Goal of the exercise ▸ Locate, in the data below, the line that contains "- split; cbn;" and the line that contains "split; [by apply"; reproduce exactly those two lines and every line between them, nothing more.

Stored data entries:
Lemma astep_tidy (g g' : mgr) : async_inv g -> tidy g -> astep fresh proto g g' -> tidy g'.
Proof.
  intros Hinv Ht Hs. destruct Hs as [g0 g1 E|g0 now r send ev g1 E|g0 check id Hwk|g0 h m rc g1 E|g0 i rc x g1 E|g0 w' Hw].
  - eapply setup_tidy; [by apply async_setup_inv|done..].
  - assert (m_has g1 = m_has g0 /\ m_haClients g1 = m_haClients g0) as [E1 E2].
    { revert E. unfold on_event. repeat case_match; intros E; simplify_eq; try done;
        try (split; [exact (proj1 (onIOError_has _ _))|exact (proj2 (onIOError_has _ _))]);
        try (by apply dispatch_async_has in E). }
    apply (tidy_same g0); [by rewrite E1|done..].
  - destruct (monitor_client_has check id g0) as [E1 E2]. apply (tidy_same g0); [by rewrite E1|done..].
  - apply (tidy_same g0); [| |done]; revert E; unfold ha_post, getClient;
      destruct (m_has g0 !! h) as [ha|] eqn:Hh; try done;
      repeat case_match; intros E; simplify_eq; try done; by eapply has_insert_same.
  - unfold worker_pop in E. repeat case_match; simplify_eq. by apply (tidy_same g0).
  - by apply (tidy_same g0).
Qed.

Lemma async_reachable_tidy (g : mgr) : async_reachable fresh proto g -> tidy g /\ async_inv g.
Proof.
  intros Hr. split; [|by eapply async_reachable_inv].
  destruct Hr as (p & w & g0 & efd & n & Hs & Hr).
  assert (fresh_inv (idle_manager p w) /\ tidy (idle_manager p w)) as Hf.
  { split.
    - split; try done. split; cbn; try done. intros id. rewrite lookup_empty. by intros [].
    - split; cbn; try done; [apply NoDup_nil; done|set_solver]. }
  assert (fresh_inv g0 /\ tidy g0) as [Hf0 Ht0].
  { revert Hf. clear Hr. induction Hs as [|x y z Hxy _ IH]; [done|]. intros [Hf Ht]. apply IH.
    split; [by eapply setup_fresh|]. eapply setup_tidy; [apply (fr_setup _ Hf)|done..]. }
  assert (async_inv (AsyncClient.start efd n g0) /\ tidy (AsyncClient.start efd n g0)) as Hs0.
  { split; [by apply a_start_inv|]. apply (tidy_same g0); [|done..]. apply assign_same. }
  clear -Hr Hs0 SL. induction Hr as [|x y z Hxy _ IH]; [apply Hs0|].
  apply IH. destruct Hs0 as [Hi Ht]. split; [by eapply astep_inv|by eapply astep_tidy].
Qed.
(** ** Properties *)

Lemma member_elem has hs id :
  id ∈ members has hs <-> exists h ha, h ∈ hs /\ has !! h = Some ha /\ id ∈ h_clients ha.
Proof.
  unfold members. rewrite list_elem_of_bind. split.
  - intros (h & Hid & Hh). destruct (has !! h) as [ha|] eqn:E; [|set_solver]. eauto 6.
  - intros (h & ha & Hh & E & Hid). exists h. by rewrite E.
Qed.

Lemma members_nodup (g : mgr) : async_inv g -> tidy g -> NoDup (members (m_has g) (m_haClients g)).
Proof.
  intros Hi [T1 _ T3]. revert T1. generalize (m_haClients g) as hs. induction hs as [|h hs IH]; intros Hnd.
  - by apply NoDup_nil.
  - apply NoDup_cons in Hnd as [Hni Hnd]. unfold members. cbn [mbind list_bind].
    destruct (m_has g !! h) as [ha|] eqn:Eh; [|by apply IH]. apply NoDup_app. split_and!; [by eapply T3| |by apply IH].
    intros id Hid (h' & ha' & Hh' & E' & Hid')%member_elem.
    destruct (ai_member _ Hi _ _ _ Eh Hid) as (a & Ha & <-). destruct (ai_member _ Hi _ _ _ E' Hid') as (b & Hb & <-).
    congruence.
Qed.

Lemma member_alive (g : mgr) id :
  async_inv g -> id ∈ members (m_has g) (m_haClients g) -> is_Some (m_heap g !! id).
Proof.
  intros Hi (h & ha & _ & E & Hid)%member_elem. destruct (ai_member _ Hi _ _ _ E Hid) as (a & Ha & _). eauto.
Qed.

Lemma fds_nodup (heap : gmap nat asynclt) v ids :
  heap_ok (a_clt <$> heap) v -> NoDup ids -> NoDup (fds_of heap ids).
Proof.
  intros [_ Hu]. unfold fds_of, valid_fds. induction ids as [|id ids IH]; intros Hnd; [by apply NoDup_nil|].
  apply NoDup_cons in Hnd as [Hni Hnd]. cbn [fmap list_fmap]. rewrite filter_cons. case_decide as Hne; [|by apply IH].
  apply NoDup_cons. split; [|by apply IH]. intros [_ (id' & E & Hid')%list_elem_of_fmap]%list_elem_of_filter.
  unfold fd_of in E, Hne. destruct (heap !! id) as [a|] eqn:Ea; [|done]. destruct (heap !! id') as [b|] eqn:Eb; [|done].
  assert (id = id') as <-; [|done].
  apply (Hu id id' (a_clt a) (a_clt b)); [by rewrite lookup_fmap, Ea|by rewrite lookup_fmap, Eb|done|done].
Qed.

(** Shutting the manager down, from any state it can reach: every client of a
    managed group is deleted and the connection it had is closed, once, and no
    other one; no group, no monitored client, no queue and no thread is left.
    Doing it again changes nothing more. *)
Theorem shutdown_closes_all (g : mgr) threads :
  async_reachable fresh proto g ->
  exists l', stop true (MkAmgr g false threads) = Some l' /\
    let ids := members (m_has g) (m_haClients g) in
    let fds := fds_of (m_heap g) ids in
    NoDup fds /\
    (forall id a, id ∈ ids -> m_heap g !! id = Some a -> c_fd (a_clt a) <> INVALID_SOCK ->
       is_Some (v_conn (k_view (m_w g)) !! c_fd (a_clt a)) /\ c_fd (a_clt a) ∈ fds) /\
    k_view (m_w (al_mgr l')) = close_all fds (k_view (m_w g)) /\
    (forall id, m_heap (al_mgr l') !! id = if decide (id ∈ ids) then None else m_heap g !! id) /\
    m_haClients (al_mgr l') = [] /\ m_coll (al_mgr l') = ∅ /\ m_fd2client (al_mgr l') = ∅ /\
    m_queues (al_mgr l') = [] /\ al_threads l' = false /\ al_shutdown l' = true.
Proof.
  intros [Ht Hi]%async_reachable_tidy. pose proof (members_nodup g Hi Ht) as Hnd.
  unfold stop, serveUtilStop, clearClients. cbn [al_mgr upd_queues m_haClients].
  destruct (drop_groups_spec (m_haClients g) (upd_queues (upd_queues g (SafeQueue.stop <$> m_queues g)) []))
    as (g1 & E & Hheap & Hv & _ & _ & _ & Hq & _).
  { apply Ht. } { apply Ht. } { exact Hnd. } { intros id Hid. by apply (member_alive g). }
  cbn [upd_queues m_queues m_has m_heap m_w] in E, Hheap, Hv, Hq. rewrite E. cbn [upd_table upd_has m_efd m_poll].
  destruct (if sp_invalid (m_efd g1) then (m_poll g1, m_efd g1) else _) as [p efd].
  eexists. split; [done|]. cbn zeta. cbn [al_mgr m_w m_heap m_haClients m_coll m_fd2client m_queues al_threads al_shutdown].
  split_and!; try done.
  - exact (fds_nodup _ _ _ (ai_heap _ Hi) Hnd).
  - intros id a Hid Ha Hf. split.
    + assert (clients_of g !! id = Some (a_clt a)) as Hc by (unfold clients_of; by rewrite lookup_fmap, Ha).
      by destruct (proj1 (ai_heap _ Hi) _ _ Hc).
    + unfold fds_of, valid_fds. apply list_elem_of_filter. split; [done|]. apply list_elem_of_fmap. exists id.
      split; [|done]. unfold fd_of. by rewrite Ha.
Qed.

...

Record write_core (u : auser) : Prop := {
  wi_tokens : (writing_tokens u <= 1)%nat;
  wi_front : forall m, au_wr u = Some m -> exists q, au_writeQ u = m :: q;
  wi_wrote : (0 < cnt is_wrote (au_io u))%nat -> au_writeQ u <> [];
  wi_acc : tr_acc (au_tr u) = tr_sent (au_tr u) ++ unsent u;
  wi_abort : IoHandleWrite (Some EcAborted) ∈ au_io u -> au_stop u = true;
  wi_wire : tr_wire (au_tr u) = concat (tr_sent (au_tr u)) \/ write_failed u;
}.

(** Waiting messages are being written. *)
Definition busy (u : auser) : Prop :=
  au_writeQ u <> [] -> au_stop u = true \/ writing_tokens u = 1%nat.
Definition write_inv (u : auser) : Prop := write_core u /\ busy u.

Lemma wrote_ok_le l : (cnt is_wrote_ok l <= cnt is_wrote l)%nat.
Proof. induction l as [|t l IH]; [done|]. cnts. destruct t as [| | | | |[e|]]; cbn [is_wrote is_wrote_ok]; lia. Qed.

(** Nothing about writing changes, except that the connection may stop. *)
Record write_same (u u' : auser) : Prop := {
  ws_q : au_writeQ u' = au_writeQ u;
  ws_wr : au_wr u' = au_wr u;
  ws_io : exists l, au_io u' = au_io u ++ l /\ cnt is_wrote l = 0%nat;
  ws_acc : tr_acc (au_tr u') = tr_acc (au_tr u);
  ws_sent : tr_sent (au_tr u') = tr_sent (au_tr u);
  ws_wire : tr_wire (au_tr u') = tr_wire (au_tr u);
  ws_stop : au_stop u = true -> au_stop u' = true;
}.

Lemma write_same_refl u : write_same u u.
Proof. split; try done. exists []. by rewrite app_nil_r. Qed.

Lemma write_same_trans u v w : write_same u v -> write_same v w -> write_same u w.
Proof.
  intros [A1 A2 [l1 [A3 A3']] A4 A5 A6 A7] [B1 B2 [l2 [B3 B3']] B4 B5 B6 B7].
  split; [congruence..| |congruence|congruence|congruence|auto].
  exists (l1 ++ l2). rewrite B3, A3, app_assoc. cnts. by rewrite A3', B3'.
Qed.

Output ▸
    - split; cbn; try done; [apply NoDup_nil; done|set_solver]. }
  assert (fresh_inv g0 /\ tidy g0) as [Hf0 Ht0].
  { revert Hf. clear Hr. induction Hs as [|x y z Hxy _ IH]; [done|]. intros [Hf Ht]. apply IH.
    split; [by eapply setup_fresh|]. eapply setup_tidy; [apply (fr_setup _ Hf)|done..]. }
  assert (async_inv (AsyncClient.start efd n g0) /\ tidy (AsyncClient.start efd n g0)) as Hs0.
  { split; [by apply a_start_inv|]. apply (tidy_same g0); [|done..]. apply assign_same. }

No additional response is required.